Pierce’s Gag (2015) recuperates the debris from the museum’s previous exhibition to create what looks like an exploded, three-dimensional El Lissitzky design. Evoking deconstruction and reconstruction, and bridging disparate art-historical references, Pierce displays an eclectic sense of history. As its title suggests, the work explores the ability of artists to voice the political – or not – through the use of the tableaux a display strategy employed by revolutionary Russian artists like Lissitzky, but also by artist Alice Milligan, whose radical yet overlooked tableaux vivants played a significant role in the Irish Revival of the early 20th century. The proximity of aesthetics and history is equally at hand in Meaning of Greatness (2006) and Intelligence of the Measured Hand (2011), in which Pierce investigates concepts of mastery and originality through the work of Eva Hesse and Joseph Beuys respectively. Pierce’s meticulous re-creation of Hesse’s Untitled (Rope Piece) (1970) hangs from the ceiling, along with archival material from the Kent State University shootings of 1970 and student drawings by Pierce’s mother, who worked around the same time as Hesse. The work enacts a kind of forensic examination of the cultural and political conditions that define and frame an artist’s practice.
Four enormous rooms painted in shades of bright yellow and pink are dedicated to the work of Cairo-born Boghiguian – by far the most enthralling position in this exhibition. Poetry permeates Boghiguian’s work, which is the fruit of her constant wanderlust. Firmly resisting white-cube conditions, the work demands display formats that reinforce its tactile, earthly nature. Although The Salt Traders (2015) recently premiered at the Istanbul Biennial in the form of a large installation, ‘Positions’ focuses on the extraordinary series of coloured drawings that traces the history of salt in political liaisons, as a vital mineral and even as the source of revolution. A new installation, inspired by a failed bombing attempt in Paris in 1995, acquires added poignancy in light of recent events in the city.

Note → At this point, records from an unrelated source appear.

Fixpoint find_handler {P} (task_type : string) (l : list (string * handler P)) : option (handler P) :=
  match l with
  | [] => None
  | (k, h) :: l => if decide (k = task_type) then Some h else find_handler task_type l
  end.

(** [_outcome_for]; a task that is not in the snapshot is a [StopIteration]. *)
Definition outcome_for (s : EngagementSnapshot) (id : string) : Res string :=
  match list_find (λ t, snap_task_id t = id) (snap_tasks s) with
  | Some (_, t) =>
      Ok (if decide (snap_status t = TaskStatus.RETRY_WAIT) then "retry_scheduled" else "failed")
  | None => Err (Py StopIteration)
  end.

Section worker.
Context `{UuidSource} {P : Type} (self : LocalWorker P).

Definition set_site_db (db : OrchDB) (s : Site P) : Site P := mkSite db (site_env s).
Definition consult {A} (f : P → A * P) : Prog (Site P) A :=
  external (λ s, let '(a, p) := f (site_env s) in (a, mkSite (site_db s) p)).
(** A call of the orchestrator: it reads the clock and runs one transaction. *)
Definition orchestrate {A} (m : datetime → OrchTx A) : Prog (Site P) A :=
  now ← consult (worker_clock self); commit site_db set_site_db (m now).
Definition prog_res {A} (r : Res A) : Prog (Site P) A := λ s, (r, s).

Definition report_failure (lease : TaskLease) (failure_class : FailureClass) (message : string)
    (force_retryable : option bool) : Prog (Site P) EngagementSnapshot :=
  orchestrate (fail_task (worker_tenant_id self) (lease_task_id lease) (worker_worker_id self)
    failure_class message force_retryable).

(** [_fail] *)
Definition fail_lease (lease : TaskLease) (failure_class : FailureClass) (message : string)
    (force_retryable : option bool) : Prog (Site P) string :=
  snapshot ← report_failure lease failure_class message force_retryable;
  prog_res (outcome_for snapshot (lease_task_id lease)).

(** The [try] statement. *)
Definition execute (lease : TaskLease) (h : handler P) : Prog (Site P) string :=
  answer ← external (h lease);
  match answer with
  | inl result =>
      _ ← orchestrate (complete_task (worker_tenant_id self) (lease_task_id lease)
            (worker_worker_id self) result);
      mret "completed"
  | inr (RetryableTaskError c m) => fail_lease lease c m (Some true)
  | inr (PermanentTaskError c m) => fail_lease lease c m (Some false)
  | inr (TaskExecutionError c m) => fail_lease lease c m None
  | inr (OtherException name text) =>
      fail_lease lease FailureClass.INTERNAL_ERROR
        ("unhandled handler error: " +:+ name +:+ ": " +:+ text) None
  end.

(** [claim_next] checks the length of the lease before it reads the clock. *)
Definition claim_for_handlers (engagement_id : option string) : Prog (Site P) (option TaskLease) :=
  if 0 <? worker_lease_seconds self
  then orchestrate (claim_next (worker_tenant_id self) (worker_worker_id self)
         (worker_lease_seconds self) engagement_id (Some (map fst (handlers self))) None)
  else prog_res (Err (Py ValueError)).

Definition run_once (engagement_id : option string) : Prog (Site P) (option WorkerRun) :=
  _ ← orchestrate (tick (worker_tenant_id self));
  claimed ← claim_for_handlers engagement_id;
  match claimed with
  | None => mret None
  | Some lease =>
      outcome ←
        match find_handler (lease_task_type lease) (handlers self) with
        | None =>
            _ ← report_failure lease FailureClass.CONFIGURATION_ERROR
                  ("no handler registered for task type " +:+ py_repr (lease_task_type lease))
                  (Some false);
            mret "failed"
        | Some h => execute lease h
        end;
      mret (Some (mkWorkerRun (lease_task_id lease) (lease_task_key lease) outcome
                    (lease_attempt_count lease)))
  end.

(** ** A run keeps the database reachable *)

(** A handler stands by: of the tables of the workflow it changes none, and what it adds
    to the ledger is what any other component may add. *)
Definition aside (db db' : OrchDB) : Prop := ∃ l', db' = set_ledger l' db ∧ ledger_env (ledger db) l'.
Definition bystander (h : handler P) : Prop := ∀ lease s, aside (site_db s) (site_db (h lease s).2).
#[export] Instance aside_refl : Reflexive aside.
Proof. intros db. exists (ledger db). split; [by destruct db|apply ledger_env_refl]. Qed.
#[export] Instance aside_trans : Transitive aside.
Proof.
  intros db1 db2 db3 (l1 & -> & H1) (l2 & -> & H2). exists l2. split; [by destruct db1|]. by eapply ledger_env_trans.
Qed.
Definition bystanders : Prop := Forall (λ k, bystander k.2) (handlers self).

Lemma find_handler_In t (l : list (string * handler P)) h : find_handler t l = Some h → ∃ k, (k, h) ∈ l.
Proof.
  induction l as [|[k h'] l IH]; cbn; [done|]. case_decide; [intros [= <-]; exists k; left|].
  intros [k' Hk']%IH. exists k'. by right.
Qed.
Lemma found_bystander t h : bystanders → find_handler t (handlers self) = Some h → bystander h.
Proof. intros Hall [k Hk]%find_handler_In. unfold bystanders in Hall. rewrite Forall_forall in Hall. exact (Hall _ Hk). Qed.

Definition site_steps (s s' : Site P) : Prop := reachable (site_db s) → reachable (site_db s').
#[local] Instance site_steps_refl : Reflexive site_steps.
Proof. intros s Hs. exact Hs. Qed.
#[local] Instance site_steps_trans : Transitive site_steps.
Proof. intros s1 s2 s3 H1 H2 ?. by apply H2, H1. Qed.

Lemma consult_keeps {A} (f : P → A * P) : prog_keeps site_steps (consult f).
Proof.
  intros s r s' E Hr. unfold consult, external in E. destruct (f (site_env s)).
  injection E as _ <-. exact Hr.
Qed.

Lemma orchestrate_keeps {A} (m : datetime → OrchTx A) (o : operation) :
  valid_operation o = true → (∀ now, run o now = discard (m now)) → prog_keeps site_steps (orchestrate m).
Proof.
  intros Hv Ho. apply prog_keeps_bind; [apply _|apply consult_keeps|].
  intros now s r s' E Hr. unfold commit in E.
  destruct (m now (site_db s)) as [[a db]|e] eqn:Em; injection E as _ <-; [|done].
  eapply (reachable_run o now); [exact Hr|done|]. rewrite Ho. unfold discard.
  by rewrite (tx_bind_step _ _ _ _ _ Em).
Qed.

Lemma handler_keeps (h : handler P) lease : bystander h → prog_keeps site_steps (external (h lease)).
Proof.
  intros Hh s r s' E Hr. destruct (Hh lease s) as (l' & El & Hl). unfold external in E.
  destruct (h lease s) as [a s1]. injection E as _ <-. cbn in El. rewrite El. by apply reachable_env.
Qed.

Lemma prog_res_keeps {A} (r : Res A) : prog_keeps site_steps (prog_res r).
Proof. by intros s r' s' [= _ <-]. Qed.

Lemma report_failure_keeps lease c m force : prog_keeps site_steps (report_failure lease c m force).
Proof.
  by apply (orchestrate_keeps _
    (FailTask (worker_tenant_id self) (lease_task_id lease) (worker_worker_id self) c m force)).
Qed.

Lemma fail_lease_keeps lease c m force : prog_keeps site_steps (fail_lease lease c m force).
Proof.
  apply prog_keeps_bind; [apply _|apply report_failure_keeps|]. intros a. apply prog_res_keeps.
Qed.

Lemma execute_keeps lease h : bystander h → prog_keeps site_steps (execute lease h).
Proof.
  intros Hh. apply prog_keeps_bind; [apply _|by apply handler_keeps|].
  intros [res|[c m|c m|c m|name text]]; try apply fail_lease_keeps.
  apply prog_keeps_bind; [apply _| |intros a; by apply prog_keeps_ret, _].
  by apply (orchestrate_keeps _
    (CompleteTask (worker_tenant_id self) (lease_task_id lease) (worker_worker_id self) res)).
Qed.

Lemma claim_for_handlers_keeps eng : prog_keeps site_steps (claim_for_handlers eng).
Proof.
  unfold claim_for_handlers. case_match; [|apply prog_res_keeps].
  by apply (orchestrate_keeps _ (ClaimNext (worker_tenant_id self) (worker_worker_id self)
    (worker_lease_seconds self) eng (Some (map fst (handlers self))) None)).
Qed.

Lemma run_once_keeps eng : bystanders → prog_keeps site_steps (run_once eng).
Proof.
  intros Hall. apply prog_keeps_bind; [apply _| |].
  { by apply (orchestrate_keeps _ (Tick (worker_tenant_id self))). }
  intros report. apply prog_keeps_bind; [apply _|apply claim_for_handlers_keeps|].
  intros [lease|]; [|by apply prog_keeps_ret, _].
  apply prog_keeps_bind; [apply _| |intros outcome; by apply prog_keeps_ret, _].
  destruct (find_handler _ _) as [h|] eqn:Eh; [by eapply execute_keeps, found_bystander|].
  apply prog_keeps_bind; [apply _|apply report_failure_keeps|]. intros a. by apply prog_keeps_ret, _.
Qed.
End worker.

(** ** The outcome of a run *)

Section outcome.
Context `{UuidSource}.

Lemma claim_next_Some tenant worker n eng types roles now db lease db' :
  reachable db → claim_next tenant worker n eng types roles now db = Ok (Some lease, db') →
  ∃ t expires, tasks db !! lease_task_id lease = Some t ∧ task_tenant_id (spec t) = tenant ∧
    may_claim db tenant now eng types roles t ∧
    task_key (spec t) = lease_task_key lease ∧ task_type (spec t) = lease_task_type lease ∧
    attempt_count (state t) + 1 = lease_attempt_count lease ∧
    tasks db' = <[lease_task_id lease := set_state (claimed_state worker now expires (state t)) t]> (tasks db).
Proof.
  intros Hr E. pose proof E as E0. unfold claim_next, repo_claim_next in E0.
  apply tx_bind_Ok in E0 as ([] & s1 & [Hpos%Z.ltb_lt ->]%require_Ok & E0).
  apply tx_bind_Ok in E0 as (r & db1 & Ec & E0).
  apply tx_bind_Ok in Ec as (db0 & s1 & [-> ->]%gets_Ok & Ec). apply claim_loop_Ok in Ec.
  destruct r as [id|]; [|by apply tx_ret_Ok in E0 as [? _]].
  destruct Ec as (t0 & expires & _ & _ & _ & Hexp & _).
  destruct (claim_next_spec tenant worker n eng types roles now expires db)
    as [[_ E']|(t & db'' & Hmay & _ & E' & Hcl)];
    [by apply reachable_wf|by apply attempts_inv_reachable|by apply ledger_inv_reachable|done..|congruence|].
  rewrite E in E'. injection E' as -> ->. exists t, expires. simpl.
  pose proof Hmay as (Ht & Hten & _). by split_and!; try apply Hcl.
Qed.

Lemma snapshot_is tenant eid db snap db' :
  snapshot tenant eid db = Ok (snap, db') → ∃ e, snap = snapshot_of db' e.
Proof.
  intros E. pose proof E as ->%snapshot_reads.
  apply tx_bind_Ok in E as (e & s1 & _ & [-> ->]%gets_Ok). by exists e.
Qed.

Lemma fail_task_snapshot tenant id worker c m force now db snap db' :
  fail_task tenant id worker c m force now db = Ok (snap, db') → ∃ e, snap = snapshot_of db' e.
Proof.
  intros E. unfold fail_task in E. apply tx_bind_Ok in E as (t & ? & _ & E).
  do 4 apply tx_bind_Ok in E as (? & ? & _ & E).
  apply tx_bind_Ok in E as (? & ? & _ & E). apply tx_bind_Ok in E as (? & ? & _ & E).
  by eapply snapshot_is.
Qed.

(** The outcome is that of the row in the snapshot. *)
Lemma outcome_for_row db e id out t :
  wf db → tasks db !! id = Some t → outcome_for (snapshot_of db e) id = Ok out →
  out = if decide (status (state t) = TaskStatus.RETRY_WAIT) then "retry_scheduled" else "failed".
Proof.
  intros Hwf Ht E. unfold outcome_for in E.
  destruct (list_find _ _) as [[i ts]|] eqn:Ef; [|done]. injection E as <-.
  apply list_find_Some in Ef as (Hl & Hid & _). apply list_elem_of_lookup_2 in Hl.
  apply list_elem_of_fmap in Hl as (t' & -> & Hin).
  apply (list_tasks_spec db _ _ Hwf) in Hin as [_ Ht']. simpl in Hid. rewrite Hid, Ht in Ht'.
  by injection Ht' as <-.
Qed.

(** What a run says of the task it reports on. *)
Definition run_reports (db : OrchDB) (tenant : string) (run : WorkerRun) : Prop :=
  ∃ t, tasks db !! run_task_id run = Some t ∧ task_tenant_id (spec t) = tenant ∧
    task_key (spec t) = run_task_key run ∧ attempt_count (state t) = run_attempt_count run ∧
    lease_released (state t) ∧
    (run_outcome run = "completed" ∧
       status (state t) ∈ [TaskStatus.SUCCEEDED; TaskStatus.WAITING_APPROVAL] ∨
     run_outcome run = "retry_scheduled" ∧ status (state t) = TaskStatus.RETRY_WAIT ∨
     run_outcome run = "failed" ∧ status (state t) = TaskStatus.FAILED).

Context {P : Type} (self : LocalWorker P).

Lemma orchestrate_Ok {A} (m : datetime → OrchTx A) s a s' :
  orchestrate self m s = (Ok a, s') → ∃ now, m now (site_db s) = Ok (a, site_db s').
Proof.
  intros (now & s1 & E1 & E)%prog_bind_Ok. exists now.
  unfold consult, external in E1. destruct (worker_clock self (site_env s)). injection E1 as <- <-.
  unfold commit in E. simpl in E. destruct (m _ _) as [[? ?]|]; [|done].
  by injection E as <- <-.
Qed.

The exhibition’s timeliness is rendered even more palpable by two disquieting installations by Angolian musician, performer and artist Nástio Mosquito. Ser Humano (Human Being, 2015) is a compilation of found footage showing black bodies pushing at the fences of undisclosed borders, overlaid with a dark, pulsating soundtrack, and political lyrics projected onto the floor. Mosquito attempts to revive the written word, which he feels has become increasingly devoid of meaning. Language, for sure, remains a powerful artistic tool, resurfacing throughout this exhibition as an historical corrective or the repository of lost memories. Despite the absence of an overarching theme, ‘Positions’ dwells on the shifts and collisions that continually affect us, delivering unorthodox stories as alternative histories.